> _Instructions to follow_: Only one number is expected here, namely how many lines of the entries below hold the string "discriminate".
━━━━━━━━━━━━━━━━
(** X9. [read] stays within what it was asked and what it reports: for
    [0 <= n < 2^31] the return value is at most [n], the caller's buffer
    keeps its length, the bytes of the buffer from the returned count on
    are untouched, and the medium is as before. *)
Theorem read_stays_in_bounds
        (fuel : nat) (fd : Z) (buf : list Z) (n : Z) (w : world)
        (rc : Z) (buf' : list Z) (w' : world) :
  0 <= n < 2 ^ 31 ->
  read T fuel fd buf n w = Ret (rc, buf', w') ->
  dev w' = dev w
  /\ length buf' = length buf
  /\ rc <= n
  /\ (0 <= rc -> skipn (Z.to_nat rc) buf' = skipn (Z.to_nat rc) buf).
Proof.
  change (2 ^ 31) with 2147483648.
  intros Hn H. unfold read in H.
  destruct (sanity_check w fd) as [[e|]| |]; try discriminate; cbn [bind] in H.
  2:{ injection H as <- <- <-. unfold FFS_RC_INVALID_FILE_DESCRIPTOR.
      repeat split; try reflexivity; lia. }
  destruct (Position e >=? FileSize (Fnode e)).
  { injection H as <- <- <-. unfold FFS_RC_INVALID_FILE_POSITION.
    repeat split; try reflexivity; lia. }
  destruct (LocatePosition T fuel (dev w) e (Position e) None None)
    as [[[[rc1 G] sh] off]| |]; try discriminate.
  cbn [bind] in H.
  destruct (Z.ltb_spec rc1 0).
  { injection H as <- <- <-. repeat split; try reflexivity; lia. }
  destruct sh as [h|]; [|discriminate]. destruct off as [o|]; [|discriminate].
  cbn [need bind] in H.
  rewrite (ulong_small n) in H by (change (2 ^ 32) with 4294967296; lia).
  set (left := ulong (FileSize (Fnode e) - Position e)) in *.
  set (n' := if n >? left then to_int left else n) in *.
  assert (Hn' : 0 <= n' <= n).
  { unfold n'. pose proof (ulong_nonneg (FileSize (Fnode e) - Position e)) as Hl.
    fold left in Hl. destruct (Z.gtb_spec n left); [|lia].
    rewrite to_int_small by (change (2 ^ 31) with 2147483648; lia). lia. }
  clearbody n'.
  destruct (read_loop T fuel (dev w) e G h o buf 0 n' 0)
    as [[[rc2 Fd2] buf2]| |] eqn:HRL; try discriminate.
  cbn [bind] in H. injection H as <- <- <-.
  apply read_loop_bounds in HRL; try lia.
  destruct HRL as (Hl & Hrc & Hrest).
  split; [reflexivity|]. split; [assumption|]. split; [lia|].
  intros Hrc0. apply Hrest. assumption.
Qed.

End ReadBounds.

(* ------------------------------------------------------------------ *)
(** ** Sector allocation *)

Section Allocation.
Variable T : list FFS_FLASH_SECTION.
Hypothesis Tok : table_ok T.



End Allocation.
Definition branch := list item.
Definition regex := list branch.

(** [many p k s]: length of the match of [p+] followed by [k] at the
    start of [s]. *)
Fixpoint many (p : Z -> bool) (k : str -> option nat) (s : str) : option nat :=
  match s with
  | c :: s' =>
      if p c then
        match many p k s' with
        | Some n => Some (S n)
        | None => S <$> k s'
        end
      else None
  | [] => None
  end.

Fixpoint match_branch (b : branch) (s : str) : option nat :=
  match b with
  | [] => Some O
  | One p :: b' =>
      match s with
      | c :: s' => if p c then S <$> match_branch b' s' else None
      | [] => None
      end
  | Many p :: b' => many p (match_branch b') s
  end.

(** Length of the match of the pattern at the start of [s]. *)
Fixpoint match_regex (r : regex) (s : str) : option nat :=
  match r with
  | [] => None
  | b :: r' =>
      match match_branch b s with
      | Some n => Some n
      | None => match_regex r' s
      end
  end.

(** [re.sub(r, repl, s)] for a pattern without empty matches and a
    replacement without group references: the leftmost matches, none
    overlapping, are replaced.  [skip] counts the characters of the
    current match still to be dropped. *)
Fixpoint sub_from (r : regex) (repl : str) (skip : nat) (s : str) : str :=
  match s with
  | [] => []
  | c :: s' =>
      match skip with
      | S k => sub_from r repl k s'
      | O =>
          match match_regex r s with
          | Some (S k) => repl ++ sub_from r repl k s'
          | _ => c :: sub_from r repl O s'
          end
      end
  end.

Definition sub (r : regex) (repl s : str) : str := sub_from r repl O s.

Definition lit (a : ascii) : Z -> bool := Z.eqb (ch a).

(** A literal ASCII word. *)
Definition lits (s : string) : branch :=
  map (fun a => One (lit a)) (list_ascii_of_string s).

(** [[a-zA-Z]] *)
Definition latin (c : Z) : bool :=
  ((97 <=? c) && (c <=? 122)) || ((65 <=? c) && (c <=? 90)).

(** [[؀-ۿ]] *)
Definition arabic_block (c : Z) : bool := (1536 <=? c) && (c <=? 1791).

(** [[^؀-ۿ\s]] *)
Definition not_arabic_nor_space (c : Z) : bool :=
  negb (arabic_block c || isspace c).

(** [\S] *)
Definition nonspace (c : Z) : bool := negb (isspace c).

End Re.

(** ** Floats *)

Module F64.

Definition float := spec_float.

Definition prec : Z := 53.
Definition emax : Z := 1024.

(** [float(n)] *)
Definition of_int (n : Z) : float := binary_normalize prec emax n 0 false.

Definition mul : float -> float -> float := SFmul prec emax.
Definition div : float -> float -> float := SFdiv prec emax.

(** [x > y] *)
Definition gt (x y : float) : bool := SFltb y x.

(** The literal [0.6]: the double nearest to 6/10,
    5404319552844595 / 2^53. *)
Definition lit_0_6 : float := S754_finite false 5404319552844595 (-53).

(** The literal [0.0]. *)
Definition lit_0_0 : float := S754_zero false.

End F64.

(** ** The libraries the program calls *)

Record externals := {
  (** [\d] on [str] patterns: Unicode category Nd. *)
  uni_decimal : Z -> bool;
  (** [\w] on [str] patterns: [str.isalnum] or the underscore. *)
  uni_word : Z -> bool;
  (** [emoji.replace_emoji(text, replace="")] *)
  replace_emoji : str -> str;
  (** [hazm.Normalizer().normalize] *)
  hazm_normalize : str -> str;
  (** The transformers pipeline: it raises, or returns a list of
      (label, score) results. *)
  sentiment_pipeline : str -> option (list (str * F64.float));
}.

(** What the Unicode database says on the two ranges the proofs look at:
    ASCII and the Arabic block. *)
Definition ascii_word (c : Z) : bool :=
  ((48 <=? c) && (c <=? 57)) || Re.latin c || (c =? 95).

Definition ascii_digit (c : Z) : bool := (48 <=? c) && (c <=? 57).

Definition arabic_digit (c : Z) : bool :=
  ((1632 <=? c) && (c <=? 1641)) || ((1776 <=? c) && (c <=? 1785)).

Record unicode_tables (X : externals) : Prop := {
  word_ascii : forall c, 0 <= c < 128 -> uni_word X c = ascii_word c;
  decimal_ascii : forall c, 0 <= c < 128 -> uni_decimal X c = ascii_digit c;
  decimal_arabic : forall c, 1536 <= c <= 1791 -> uni_decimal X c = arabic_digit c;
  decimal_not_space : forall c, isspace c = true -> uni_decimal X c = false;
}.

(** ** Text normalisation *)

Section Preprocess.

Variable X : externals.

Definition url_re : Re.regex :=
  [ Re.lits "http" ++ [Re.Many Re.nonspace];
    Re.lits "www." ++ [Re.Many Re.nonspace] ].
Definition mention_re : Re.regex := [ [Re.One (Re.lit "@"); Re.Many (uni_word X)] ].
Definition hashtag_re : Re.regex := [ [Re.One (Re.lit "#"); Re.Many (uni_word X)] ].
Definition latin_re : Re.regex := [ [Re.One Re.latin] ].
Definition foreign_re : Re.regex := [ [Re.One Re.not_arabic_nor_space] ].
Definition spaces_re : Re.regex := [ [Re.Many isspace] ].
Definition digits_re : Re.regex := [ [Re.Many (uni_decimal X)] ].

Definition preprocess_text (text : str) : str :=
  let text := Re.sub url_re [] text in
  let text := Re.sub mention_re [] text in
  let text := Re.sub hashtag_re [] text in
  let text := replace_emoji X text in
  let text := Re.sub latin_re [] text in
  let text := Re.sub foreign_re [] text in
  let text := strip (Re.sub spaces_re (py " ") text) in
  let text := hazm_normalize X text in
  let text := Re.sub digits_re [] text in
  text.

(** The statements of [preprocess_text], one by one. *)
Definition strip_urls (text : str) : str := Re.sub url_re [] text.
Definition strip_mentions (text : str) : str := Re.sub mention_re [] text.
Definition strip_hashtags (text : str) : str := Re.sub hashtag_re [] text.
Definition strip_latin (text : str) : str := Re.sub latin_re [] text.
Definition strip_foreign (text : str) : str := Re.sub foreign_re [] text.
Definition collapse_spaces (text : str) : str := strip (Re.sub spaces_re (py " ") text).
Definition strip_digits (text : str) : str := Re.sub digits_re [] text.

End Preprocess.

(** ** UTF-8 *)

Module Utf8.

Definition bytes := list Z.

Definition continuation (b : Z) : bool := (128 <=? b) && (b <=? 191).

Definition surrogate (c : Z) : bool := (55296 <=? c) && (c <=? 57343).

Definition encode_char (c : Z) : option bytes :=
  if (0 <=? c) && (c <? 128) then Some [c]
  else if (128 <=? c) && (c <? 2048) then
    Some [Z.lor 192 (Z.shiftr c 6); Z.lor 128 (Z.land c 63)]
  else if (2048 <=? c) && (c <? 65536) then
    if surrogate c then None
    else Some [Z.lor 224 (Z.shiftr c 12);
               Z.lor 128 (Z.land (Z.shiftr c 6) 63);
               Z.lor 128 (Z.land c 63)]
  else if (65536 <=? c) && (c <? 1114112) then
    Some [Z.lor 240 (Z.shiftr c 18);
          Z.lor 128 (Z.land (Z.shiftr c 12) 63);
          Z.lor 128 (Z.land (Z.shiftr c 6) 63);
          Z.lor 128 (Z.land c 63)]
  else None.

(** [s.encode("utf-8")]; [None] stands for [UnicodeEncodeError]. *)
Fixpoint encode (s : str) : option bytes :=
  match s with
  | [] => Some []
  | c :: s' =>
      match encode_char c, encode s' with
      | Some b, Some bs => Some (b ++ bs)
      | _, _ => None
      end
  end.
━━━━━━━━━━━━━━━━
> _Solved problem_: 4